→ **Exercise**
An exact, complete copy of the data that follows is needed.

→ **Saved entries**
^^^^^^^^
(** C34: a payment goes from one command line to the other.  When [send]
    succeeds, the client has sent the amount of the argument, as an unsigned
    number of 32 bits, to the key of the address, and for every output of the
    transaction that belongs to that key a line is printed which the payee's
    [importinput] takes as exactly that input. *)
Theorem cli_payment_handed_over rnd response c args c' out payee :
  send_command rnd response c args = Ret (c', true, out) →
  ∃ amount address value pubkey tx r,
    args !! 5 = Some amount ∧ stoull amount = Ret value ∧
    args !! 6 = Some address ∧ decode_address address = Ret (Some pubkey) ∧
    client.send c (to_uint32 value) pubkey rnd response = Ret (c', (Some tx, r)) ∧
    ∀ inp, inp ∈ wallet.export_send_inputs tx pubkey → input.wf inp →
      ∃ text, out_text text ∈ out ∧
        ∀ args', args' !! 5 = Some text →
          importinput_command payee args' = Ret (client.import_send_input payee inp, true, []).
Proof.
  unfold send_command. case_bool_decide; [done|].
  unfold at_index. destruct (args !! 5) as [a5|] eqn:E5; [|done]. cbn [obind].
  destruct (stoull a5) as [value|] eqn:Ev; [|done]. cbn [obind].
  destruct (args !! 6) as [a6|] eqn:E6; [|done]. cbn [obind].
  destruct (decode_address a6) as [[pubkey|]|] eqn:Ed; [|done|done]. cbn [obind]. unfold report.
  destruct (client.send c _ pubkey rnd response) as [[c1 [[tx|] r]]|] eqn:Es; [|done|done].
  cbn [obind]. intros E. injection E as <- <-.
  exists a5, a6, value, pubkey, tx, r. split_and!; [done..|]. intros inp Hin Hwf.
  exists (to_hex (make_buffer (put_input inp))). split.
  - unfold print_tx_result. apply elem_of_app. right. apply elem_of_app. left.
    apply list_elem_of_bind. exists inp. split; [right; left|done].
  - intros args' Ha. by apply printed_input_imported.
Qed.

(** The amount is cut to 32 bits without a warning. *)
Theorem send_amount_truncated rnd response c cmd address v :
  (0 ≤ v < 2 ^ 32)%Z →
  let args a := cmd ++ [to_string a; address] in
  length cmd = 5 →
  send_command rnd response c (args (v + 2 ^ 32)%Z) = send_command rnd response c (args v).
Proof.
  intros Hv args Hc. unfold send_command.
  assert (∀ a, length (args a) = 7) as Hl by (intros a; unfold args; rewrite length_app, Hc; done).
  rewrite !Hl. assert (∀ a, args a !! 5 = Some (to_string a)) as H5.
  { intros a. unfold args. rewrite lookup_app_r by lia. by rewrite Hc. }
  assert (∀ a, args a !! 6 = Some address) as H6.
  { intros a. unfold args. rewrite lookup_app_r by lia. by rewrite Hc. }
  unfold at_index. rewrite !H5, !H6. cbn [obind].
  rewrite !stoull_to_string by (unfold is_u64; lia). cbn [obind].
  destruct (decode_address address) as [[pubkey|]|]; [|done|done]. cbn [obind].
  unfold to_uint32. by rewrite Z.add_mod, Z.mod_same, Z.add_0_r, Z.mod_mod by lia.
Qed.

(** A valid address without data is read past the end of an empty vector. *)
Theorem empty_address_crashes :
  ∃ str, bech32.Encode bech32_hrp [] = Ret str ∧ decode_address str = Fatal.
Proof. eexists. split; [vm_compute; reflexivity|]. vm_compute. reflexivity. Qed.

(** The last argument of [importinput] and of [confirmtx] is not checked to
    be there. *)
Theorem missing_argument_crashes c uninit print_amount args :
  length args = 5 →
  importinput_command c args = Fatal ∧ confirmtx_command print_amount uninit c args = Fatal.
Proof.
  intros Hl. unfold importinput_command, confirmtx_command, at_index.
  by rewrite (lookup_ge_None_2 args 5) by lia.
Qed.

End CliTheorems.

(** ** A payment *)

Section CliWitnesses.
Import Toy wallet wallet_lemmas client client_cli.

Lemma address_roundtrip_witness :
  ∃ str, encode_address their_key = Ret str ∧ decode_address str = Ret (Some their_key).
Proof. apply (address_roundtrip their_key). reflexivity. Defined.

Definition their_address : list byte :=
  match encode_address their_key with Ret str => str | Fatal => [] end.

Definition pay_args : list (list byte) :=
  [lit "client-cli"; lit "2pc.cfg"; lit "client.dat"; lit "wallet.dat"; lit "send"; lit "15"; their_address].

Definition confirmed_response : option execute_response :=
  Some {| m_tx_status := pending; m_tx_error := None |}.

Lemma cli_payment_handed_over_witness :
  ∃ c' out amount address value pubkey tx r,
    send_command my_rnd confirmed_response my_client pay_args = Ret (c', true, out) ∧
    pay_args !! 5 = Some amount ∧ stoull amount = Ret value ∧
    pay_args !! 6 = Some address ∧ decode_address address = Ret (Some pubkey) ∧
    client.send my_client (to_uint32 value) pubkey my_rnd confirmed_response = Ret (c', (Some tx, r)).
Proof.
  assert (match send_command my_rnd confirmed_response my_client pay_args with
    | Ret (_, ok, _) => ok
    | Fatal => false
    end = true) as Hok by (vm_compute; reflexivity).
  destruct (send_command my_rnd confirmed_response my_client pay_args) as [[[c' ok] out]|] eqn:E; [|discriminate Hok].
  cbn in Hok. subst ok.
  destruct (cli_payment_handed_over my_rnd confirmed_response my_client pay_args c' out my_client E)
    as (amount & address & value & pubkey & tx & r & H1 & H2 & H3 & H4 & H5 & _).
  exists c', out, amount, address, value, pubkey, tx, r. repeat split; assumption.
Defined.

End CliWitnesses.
^^^^^^^^
→ **Your solution**
(** C34: a payment goes from one command line to the other.  When [send]
    succeeds, the client has sent the amount of the argument, as an unsigned
    number of 32 bits, to the key of the address, and for every output of the
    transaction that belongs to that key a line is printed which the payee's
    [importinput] takes as exactly that input. *)
Theorem cli_payment_handed_over rnd response c args c' out payee :
  send_command rnd response c args = Ret (c', true, out) →
  ∃ amount address value pubkey tx r,
    args !! 5 = Some amount ∧ stoull amount = Ret value ∧
    args !! 6 = Some address ∧ decode_address address = Ret (Some pubkey) ∧
    client.send c (to_uint32 value) pubkey rnd response = Ret (c', (Some tx, r)) ∧
    ∀ inp, inp ∈ wallet.export_send_inputs tx pubkey → input.wf inp →
      ∃ text, out_text text ∈ out ∧
        ∀ args', args' !! 5 = Some text →
          importinput_command payee args' = Ret (client.import_send_input payee inp, true, []).
Proof.
  unfold send_command. case_bool_decide; [done|].
  unfold at_index. destruct (args !! 5) as [a5|] eqn:E5; [|done]. cbn [obind].
  destruct (stoull a5) as [value|] eqn:Ev; [|done]. cbn [obind].
  destruct (args !! 6) as [a6|] eqn:E6; [|done]. cbn [obind].
  destruct (decode_address a6) as [[pubkey|]|] eqn:Ed; [|done|done]. cbn [obind]. unfold report.
  destruct (client.send c _ pubkey rnd response) as [[c1 [[tx|] r]]|] eqn:Es; [|done|done].
  cbn [obind]. intros E. injection E as <- <-.
  exists a5, a6, value, pubkey, tx, r. split_and!; [done..|]. intros inp Hin Hwf.
  exists (to_hex (make_buffer (put_input inp))). split.
  - unfold print_tx_result. apply elem_of_app. right. apply elem_of_app. left.
    apply list_elem_of_bind. exists inp. split; [right; left|done].
  - intros args' Ha. by apply printed_input_imported.
Qed.

(** The amount is cut to 32 bits without a warning. *)
Theorem send_amount_truncated rnd response c cmd address v :
  (0 ≤ v < 2 ^ 32)%Z →
  let args a := cmd ++ [to_string a; address] in
  length cmd = 5 →
  send_command rnd response c (args (v + 2 ^ 32)%Z) = send_command rnd response c (args v).
Proof.
  intros Hv args Hc. unfold send_command.
  assert (∀ a, length (args a) = 7) as Hl by (intros a; unfold args; rewrite length_app, Hc; done).
  rewrite !Hl. assert (∀ a, args a !! 5 = Some (to_string a)) as H5.
  { intros a. unfold args. rewrite lookup_app_r by lia. by rewrite Hc. }
  assert (∀ a, args a !! 6 = Some address) as H6.
  { intros a. unfold args. rewrite lookup_app_r by lia. by rewrite Hc. }
  unfold at_index. rewrite !H5, !H6. cbn [obind].
  rewrite !stoull_to_string by (unfold is_u64; lia). cbn [obind].
  destruct (decode_address address) as [[pubkey|]|]; [|done|done]. cbn [obind].
  unfold to_uint32. by rewrite Z.add_mod, Z.mod_same, Z.add_0_r, Z.mod_mod by lia.
Qed.

(** A valid address without data is read past the end of an empty vector. *)
Theorem empty_address_crashes :
  ∃ str, bech32.Encode bech32_hrp [] = Ret str ∧ decode_address str = Fatal.
Proof. eexists. split; [vm_compute; reflexivity|]. vm_compute. reflexivity. Qed.

(** The last argument of [importinput] and of [confirmtx] is not checked to
    be there. *)
Theorem missing_argument_crashes c uninit print_amount args :
  length args = 5 →
  importinput_command c args = Fatal ∧ confirmtx_command print_amount uninit c args = Fatal.
Proof.
  intros Hl. unfold importinput_command, confirmtx_command, at_index.
  by rewrite (lookup_ge_None_2 args 5) by lia.
Qed.

End CliTheorems.

(** ** A payment *)

Section CliWitnesses.
Import Toy wallet wallet_lemmas client client_cli.

Lemma address_roundtrip_witness :
  ∃ str, encode_address their_key = Ret str ∧ decode_address str = Ret (Some their_key).
Proof. apply (address_roundtrip their_key). reflexivity. Defined.

Definition their_address : list byte :=
  match encode_address their_key with Ret str => str | Fatal => [] end.

Definition pay_args : list (list byte) :=
  [lit "client-cli"; lit "2pc.cfg"; lit "client.dat"; lit "wallet.dat"; lit "send"; lit "15"; their_address].

Definition confirmed_response : option execute_response :=
  Some {| m_tx_status := pending; m_tx_error := None |}.

Lemma cli_payment_handed_over_witness :
  ∃ c' out amount address value pubkey tx r,
    send_command my_rnd confirmed_response my_client pay_args = Ret (c', true, out) ∧
    pay_args !! 5 = Some amount ∧ stoull amount = Ret value ∧
    pay_args !! 6 = Some address ∧ decode_address address = Ret (Some pubkey) ∧
    client.send my_client (to_uint32 value) pubkey my_rnd confirmed_response = Ret (c', (Some tx, r)).
Proof.
  assert (match send_command my_rnd confirmed_response my_client pay_args with
    | Ret (_, ok, _) => ok
    | Fatal => false
    end = true) as Hok by (vm_compute; reflexivity).
  destruct (send_command my_rnd confirmed_response my_client pay_args) as [[[c' ok] out]|] eqn:E; [|discriminate Hok].
  cbn in Hok. subst ok.
  destruct (cli_payment_handed_over my_rnd confirmed_response my_client pay_args c' out my_client E)
    as (amount & address & value & pubkey & tx & r & H1 & H2 & H3 & H4 & H5 & _).
  exists c', out, amount, address, value, pubkey, tx, r. repeat split; assumption.
Defined.

End CliWitnesses.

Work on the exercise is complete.